**TASK STATEMENT:**
Word for word, repeat every entry that appears below.
· · ·
(** * Bookstore inventory manager (app.js): shallow embedding and properties

    The development follows the layout of [app.js]:
    - the JavaScript built-ins the program calls (string methods, the
      regular-expression replacements, number parsing and printing on
      IEEE-754 binary64),
    - the CSV parser [parseCSVText],
    - the currency helpers [cleanCurrency] and [formatUSD],
    - the record mappers of the three import paths,
    - the store with its search index, persistence slot and handlers.

    Strings are sequences of UTF-16 code units in the program; the model
    covers the code units below 256, one [ascii] each.

    The write to [localStorage] can throw.  The handlers [saveFromModal],
    [deleteBook], [importFile] and [loadDefaultCSV] are the runs in which
    it succeeds; [saveFromModal_run], [deleteBook_run], [importFile_run],
    [loadDefaultCSV_run] and [init] take the outcome of the write and
    stop where the source stops when it throws. *)

From Stdlib Require Import ZArith NArith String Ascii List Bool Lia.
From Stdlib Require Import SpecFloat DecimalString DecimalPos.
From stdpp Require Import base option list strings gmap.

Local Open Scope string_scope.
Local Open Scope list_scope.

(** ** Characters and string built-ins *)

Definition dquote : ascii := Ascii.ascii_of_nat 34.
Definition comma : ascii := Ascii.ascii_of_nat 44.
Definition LF : ascii := Ascii.ascii_of_nat 10.
Definition CR : ascii := Ascii.ascii_of_nat 13.

Definition code (c : ascii) : N := N_of_ascii c.

Definition in_range (lo hi : N) (c : ascii) : bool :=
  ((lo <=? code c) && (code c <=? hi))%N.

(** WhiteSpace and LineTerminator code points below 256: TAB, LF, VT, FF,
    CR, SP and NBSP. *)
Definition is_ws (c : ascii) : bool :=
  in_range 9 13 c || (code c =? 32)%N || (code c =? 160)%N.

Definition is_digit (c : ascii) : bool := in_range 48 57 c.

(** [s + ch] for a single code unit. *)
Definition snoc (s : string) (c : ascii) : string := s +:+ String c "".

Fixpoint trimStart (s : string) : string :=
  match s with
  | "" => ""
  | String c r => if is_ws c then trimStart r else s
  end.

Fixpoint trimEnd (s : string) : string :=
  match s with
  | "" => ""
  | String c r =>
      match trimEnd r with
      | "" => if is_ws c then "" else String c ""
      | r' => String c r'
      end
  end.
· · ·
**COMPLETED TASK:**
(** * Bookstore inventory manager (app.js): shallow embedding and properties

    The development follows the layout of [app.js]:
    - the JavaScript built-ins the program calls (string methods, the
      regular-expression replacements, number parsing and printing on
      IEEE-754 binary64),
    - the CSV parser [parseCSVText],
    - the currency helpers [cleanCurrency] and [formatUSD],
    - the record mappers of the three import paths,
    - the store with its search index, persistence slot and handlers.

    Strings are sequences of UTF-16 code units in the program; the model
    covers the code units below 256, one [ascii] each.

    The write to [localStorage] can throw.  The handlers [saveFromModal],
    [deleteBook], [importFile] and [loadDefaultCSV] are the runs in which
    it succeeds; [saveFromModal_run], [deleteBook_run], [importFile_run],
    [loadDefaultCSV_run] and [init] take the outcome of the write and
    stop where the source stops when it throws. *)

From Stdlib Require Import ZArith NArith String Ascii List Bool Lia.
From Stdlib Require Import SpecFloat DecimalString DecimalPos.
From stdpp Require Import base option list strings gmap.

Local Open Scope string_scope.
Local Open Scope list_scope.

(** ** Characters and string built-ins *)

Definition dquote : ascii := Ascii.ascii_of_nat 34.
Definition comma : ascii := Ascii.ascii_of_nat 44.
Definition LF : ascii := Ascii.ascii_of_nat 10.
Definition CR : ascii := Ascii.ascii_of_nat 13.

Definition code (c : ascii) : N := N_of_ascii c.

Definition in_range (lo hi : N) (c : ascii) : bool :=
  ((lo <=? code c) && (code c <=? hi))%N.

(** WhiteSpace and LineTerminator code points below 256: TAB, LF, VT, FF,
    CR, SP and NBSP. *)
Definition is_ws (c : ascii) : bool :=
  in_range 9 13 c || (code c =? 32)%N || (code c =? 160)%N.

Definition is_digit (c : ascii) : bool := in_range 48 57 c.

(** [s + ch] for a single code unit. *)
Definition snoc (s : string) (c : ascii) : string := s +:+ String c "".

Fixpoint trimStart (s : string) : string :=
  match s with
  | "" => ""
  | String c r => if is_ws c then trimStart r else s
  end.

Fixpoint trimEnd (s : string) : string :=
  match s with
  | "" => ""
  | String c r =>
      match trimEnd r with
      | "" => if is_ws c then "" else String c ""
      | r' => String c r'
      end
  end.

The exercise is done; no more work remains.